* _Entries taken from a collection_
================================

(* ===== verification/KList.v ===== *)
(** * Doubly linked lists

    lib/kernel/list.c and the structures of lib/kernel/list.h.  The links live in a
    heap that maps the [prev] and [next] members of every [struct list_elem] to a
    pointer; elements of several lists share the heap, as they do in the kernel.  The
    operations read and write the heap member by member, in the order of the source. *)

From stdpp Require Import base list gmap numbers sorting.
From Stdlib Require Import ZArith Lia.
From S2P Require Import Prelude CString.

Local Open Scope Z_scope.

(** ** Heap *)

Inductive link := Prev | Next.

#[export] Instance link_eq_dec : EqDecision link.
Proof. solve_decision. Defined.
#[export] Program Instance link_countable : Countable link :=
  inj_countable' (fun f => match f with Prev => true | Next => false end)
                 (fun b : bool => if b then Prev else Next) _.
Next Obligation. by intros []. Qed.

(** [h !! (e, Prev)] is [e->prev]. *)
Abbreviation heap := (gmap (Z * link) Z).

Definition load (h : heap) (e : Z) (f : link) : res Z :=
  match h !! (e, f) with Some v => Ok v | None => Err BadAccess end.

Definition store_link (h : heap) (e : Z) (f : link) (v : Z) : res heap :=
  match h !! (e, f) with Some _ => Ok (<[(e, f) := v]> h) | None => Err BadAccess end.

(** A [struct list] at [l] is its head element followed by its tail element; a
    [struct list_elem] is two pointers. *)
Definition head_of (l : Z) : Z := l.
Definition tail_of (l : Z) : Z := l + 8.
Arguments head_of : simpl never.
Arguments tail_of : simpl never.

(** A loop over the elements of a list visits at most every element of the heap. *)
Definition list_fuel (h : heap) : nat := S (S (size h)).

(** ** Tests on elements *)

Definition is_head (h : heap) (elem : Z) : res bool :=
  if elem =? NULL then Ok false else
  p ← load h elem Prev;
  if negb (p =? NULL) then Ok false else
  n ← load h elem Next;
  Ok (negb (n =? NULL)).

Definition is_interior (h : heap) (elem : Z) : res bool :=
  if elem =? NULL then Ok false else
  p ← load h elem Prev;
  if p =? NULL then Ok false else
  n ← load h elem Next;
  Ok (negb (n =? NULL)).

Definition is_tail (h : heap) (elem : Z) : res bool :=
  if elem =? NULL then Ok false else
  p ← load h elem Prev;
  if p =? NULL then Ok false else
  n ← load h elem Next;
  Ok (n =? NULL).

(** C's [a || b]: the second test is evaluated only when the first fails. *)
Definition or_else (a b : res bool) : res bool :=
  r ← a; if (r : bool) then Ok true else b.

(** ** Traversal *)

Definition list_init (h : heap) (list : Z) : res heap :=
  ASSERT (negb (list =? NULL));;
  h ← store_link h (head_of list) Prev NULL;
  h ← store_link h (head_of list) Next (tail_of list);
  h ← store_link h (tail_of list) Prev (head_of list);
  store_link h (tail_of list) Next NULL.

Definition list_begin (h : heap) (list : Z) : res Z :=
  ASSERT (negb (list =? NULL));; load h (head_of list) Next.

Definition list_next (h : heap) (elem : Z) : res Z :=
  ok ← or_else (is_head h elem) (is_interior h elem);
  ASSERT ok;; load h elem Next.

Definition list_end (list : Z) : res Z :=
  ASSERT (negb (list =? NULL));; Ok (tail_of list).

Definition list_rbegin (h : heap) (list : Z) : res Z :=
  ASSERT (negb (list =? NULL));; load h (tail_of list) Prev.

Definition list_prev (h : heap) (elem : Z) : res Z :=
  ok ← or_else (is_interior h elem) (is_tail h elem);
  ASSERT ok;; load h elem Prev.

Definition list_rend (list : Z) : res Z :=
  ASSERT (negb (list =? NULL));; Ok (head_of list).

Definition list_head (list : Z) : res Z :=
  ASSERT (negb (list =? NULL));; Ok (head_of list).

Definition list_tail (list : Z) : res Z :=
  ASSERT (negb (list =? NULL));; Ok (tail_of list).

Definition list_empty (h : heap) (list : Z) : res bool :=
  b ← list_begin h list;
  e ← list_end list;
  Ok (b =? e).

(** ** Insertion and removal *)

Definition list_insert (h : heap) (before elem : Z) : res heap :=
  ok ← or_else (is_interior h before) (is_tail h before);
  ASSERT ok;;
  ASSERT (negb (elem =? NULL));;
  p ← load h before Prev;
  h ← store_link h elem Prev p;
  h ← store_link h elem Next before;
  p ← load h before Prev;
  h ← store_link h p Next elem;
  store_link h before Prev elem.

Definition list_splice (h : heap) (before first last : Z) : res heap :=
  ok ← or_else (is_interior h before) (is_tail h before);
  ASSERT ok;;
  if first =? last then Ok h else
  last ← list_prev h last;
  i ← is_interior h first; ASSERT i;;
  i ← is_interior h last; ASSERT i;;
  (* Cleanly remove FIRST...LAST from its current list. *)
  p ← load h first Prev;
  n ← load h last Next;
  h ← store_link h p Next n;
  n ← load h last Next;
  p ← load h first Prev;
  h ← store_link h n Prev p;
  (* Splice FIRST...LAST into new list. *)
  p ← load h before Prev;
  h ← store_link h first Prev p;
  h ← store_link h last Next before;
  p ← load h before Prev;
  h ← store_link h p Next first;
  store_link h before Prev last.

Definition list_push_front (h : heap) (list elem : Z) : res heap :=
  b ← list_begin h list; list_insert h b elem.

Definition list_push_back (h : heap) (list elem : Z) : res heap :=
  e ← list_end list; list_insert h e elem.

Definition list_remove (h : heap) (elem : Z) : res (Z * heap) :=
  i ← is_interior h elem; ASSERT i;;
  p ← load h elem Prev;
  n ← load h elem Next;
  h ← store_link h p Next n;
  n ← load h elem Next;
  p ← load h elem Prev;
  h ← store_link h n Prev p;
  n ← load h elem Next;
  Ok (n, h).

Definition list_front (h : heap) (list : Z) : res Z :=
  e ← list_empty h list; ASSERT (negb e);; load h (head_of list) Next.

================================

Copy every line from the records above that contains the string "with".

* _Your solution_
  inj_countable' (fun f => match f with Prev => true | Next => false end)
  match h !! (e, f) with Some v => Ok v | None => Err BadAccess end.
  match h !! (e, f) with Some _ => Ok (<[(e, f) := v]> h) | None => Err BadAccess end.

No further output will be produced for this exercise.